2. glycan vrijlating

  1. Bereid de gedroogde IgG en bewaar de chemicaliën, waaronder 1,33% SDS, 4% Igepal (bewaren uit de buurt van licht), en 5x PBS bij RT.
  2. Bereid PNGase F enzym door verdunning 250 U enzym met 250 μL ultrazuiver water.
  3. Denaturatie van IgG
    1. Voeg 30 μL van 1,33% SDS toe en meng door vortexing, breng het monster 10 min in een oven van 65 °C, haal het uit de oven en laat 15 minuten rusten.
    2. Voeg 10 μL 4% Igepal toe en plaats het op de schud incubator gedurende 5 min.
  4. Verwijdering en afgifte van glycanen
    1. Voeg 20 μL 5x PBS en 30-35 μL 0,1 mol/L NaOH toe om een pH van 8,0 te reguleren en meng door vortexing. Voeg 4 μL PNGase F-enzym toe en meng door vortexing. Inincuberen voor 18-20 h in een waterbad van 37 °C.
    2. Zet de vrijkomende glycanen droog in een oven bij 60 °c voor 2.5-3,0 h.
    3. Bewaar de vrijgegeven glycanen bij-80 °c tot verdere meting.
      Opmerking: deze stap is van cruciaal belang. De sleutel tot ontwikkelen release is het verbeteren van de activiteit van het pngase F-enzym om de efficiëntie te maximaliseren.

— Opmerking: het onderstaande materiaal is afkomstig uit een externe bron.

(* ===== verification/PoolSpec.v ===== *)
(** What the buffer pool promises, and the proof that it keeps it.

    The client of the pool sees a store of pages.  The specification keeps, for
    every page, its logical contents, the frame and pin count while it is held,
    and which held pages have been written through their pointer and not yet
    been reported dirty.  [allowed] is the contract on the client, [promised]
    what a call may answer, [after] the next specification state.  [pool_inv]
    relates the object to the specification; every allowed call that returns
    keeps it and answers as promised, and the only exception a call can raise is
    the disk's [UnixError]. *)
From S2P Require Import Prelude Config PageStore Replacer BufferPool.

Record spec_state : Type := MkSpec {
  cont : gmap PageId (option bytes);    (* contents; [Some None]: deleted *)
  held : gmap PageId (Z * Z);           (* pinned pages: frame, pin count *)
  pending : gset PageId;                (* written, not yet reported dirty *)
  counter : Z → Z;                      (* next page number of a file *)
  openp : PageId → Prop                 (* pages of open files *)
}.

Definition pin_of (a : spec_state) (p : PageId) : Z :=
  match held a !! p with Some (_, n) => n | None => 0 end.

Definition is_live (a : spec_state) (p : PageId) (x : bytes) : Prop := cont a !! p = Some (Some x).

Inductive pool_op : Type :=
  | OpFetch (p : PageId)
  | OpNew (fd : Z)
  | OpWrite (p : PageId) (f : Z) (bs : bytes)
  | OpUnpinPage (p : PageId) (dirty : bool)
  | OpFlush (p : PageId)
  | OpDelete (p : PageId)
  | OpFlushAll (fd : Z).

Inductive pool_out : Type :=
  | OutNull
  | OutPage (p : PageId) (f : Z) (contents : bytes)
  | OutBool (b : bool)
  | OutUnit.

Section Spec.
Context {D R : Type} {PS : PageStore D} {RP : Replacer R}.
Abbreviation BPM := (BufferPoolManager D R).
Implicit Types (s : BPM) (a : spec_state) (p q : PageId) (f : Z) (pg : Page).

(** What the client must respect. *)
Definition allowed (a : spec_state) (op : pool_op) : Prop :=
  match op with
  | OpFetch p => (∃ x, is_live a p x) ∧ pin_of a p < int_max
  | OpNew fd =>
      ps_fd_ok fd ∧ openp a (MkPageId fd (counter a fd)) ∧
      counter a fd ≠ INVALID_PAGE_ID ∧ cont a !! MkPageId fd (counter a fd) = None
  | OpWrite p f bs => (∃ n, held a !! p = Some (f, n)) ∧ length bs = page_len
  | OpUnpinPage p dirty => dirty = true ∨ pin_of a p ≠ 1 ∨ p ∉ pending a
  | OpFlush p => True
  | OpDelete p => ∃ x, is_live a p x
  | OpFlushAll fd => True
  end.

(** What the pool may answer. *)
Definition promised (a : spec_state) (op : pool_op) (out : pool_out) : Prop :=
  match op with
  | OpFetch p =>
      (out = OutNull ∧ held a !! p = None) ∨
      (∃ f x, out = OutPage p f x ∧ is_live a p x ∧
              ∀ f' n, held a !! p = Some (f', n) → f = f')
  | OpNew fd =>
      out = OutNull ∨ ∃ f, out = OutPage (MkPageId fd (counter a fd)) f (zeros page_len)
  | OpWrite _ _ _ => out = OutUnit
  | OpUnpinPage p _ => out = OutBool (bool_decide (is_Some (held a !! p)))
  | OpFlush p => ∃ b, out = OutBool b ∧ (is_Some (held a !! p) → b = true)
  | OpDelete p => out = OutBool (negb (bool_decide (is_Some (held a !! p))))
  | OpFlushAll _ => out = OutUnit
  end.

3. glycan-etikettering en-zuivering

  1. Bereid het 2-aminobenzamide (2-AB) etiketteer reagens met 0,70 mg 2-AB, 10,50 μL azijnzuur, 6 mg natrium cyanoborohydride (NaBH3CN) en 24,50 μL dimethylsulfoxide (DMSO) (totaal volume = 35 μL). Voeg vervolgens azijnzuur, 2-AB, en NaBH3cn in de DMSO in orde.
  2. Label de glycanen met behulp van 35 μL 2-AB etiketteer reagens, breng de gelabelde glycanen over naar de oscillator gedurende 5 minuten, zet deze over naar de oven voor 3 uur bij 65 °c en breng vervolgens 30 minuten over naar RT.
    Opmerking: de hele ontwikkelen-etiketterings stap moet worden uitgevoerd terwijl deze beschermd is tegen licht.
  3. Voorbehandelen van een 0,2 μm GHP filterplaat met 200 μL 70% ethanol, 200 μL ultrazuiver water, en 200 μL 96% acetonitril (4 °C), verwijder vervolgens afval met behulp van een vacuümpomp.
  4. Zuivering van 2-AB gelabelde ontwikkelen
    1. Voeg 700 μL 100% acetonitril toe aan de 2-AB met het label ontwikkelen en breng gedurende 5 minuten over op een schud incubator.
    2. Centrifugeer bij 134 x g gedurende 5 min (4 °c).
    3. Breng het monster gedurende 2 minuten over in een GHP-filterplaat van 0,2 μm en verwijder het filtraat (vloeiende vloeistof) met behulp van een vacuümpomp.
  5. Was 2-AB gelabeld ontwikkelen met 200 μL 96% acetonitril (4 °c) en verwijder het filtraat (vloeiende vloeistof) met behulp van een vacuümpomp 5x-6x.
  6. Elute 2-AB gelabelde ontwikkelen met 100 μL Ultra zuiver water 3x.
  7. Breng de 2-AB met gelabelde ontwikkelen over in een oven om te drogen bij 60 °c gedurende 3,5 uur.
  8. Bewaar het gelabelde N-glycans bij-80 °c tot verdere meting.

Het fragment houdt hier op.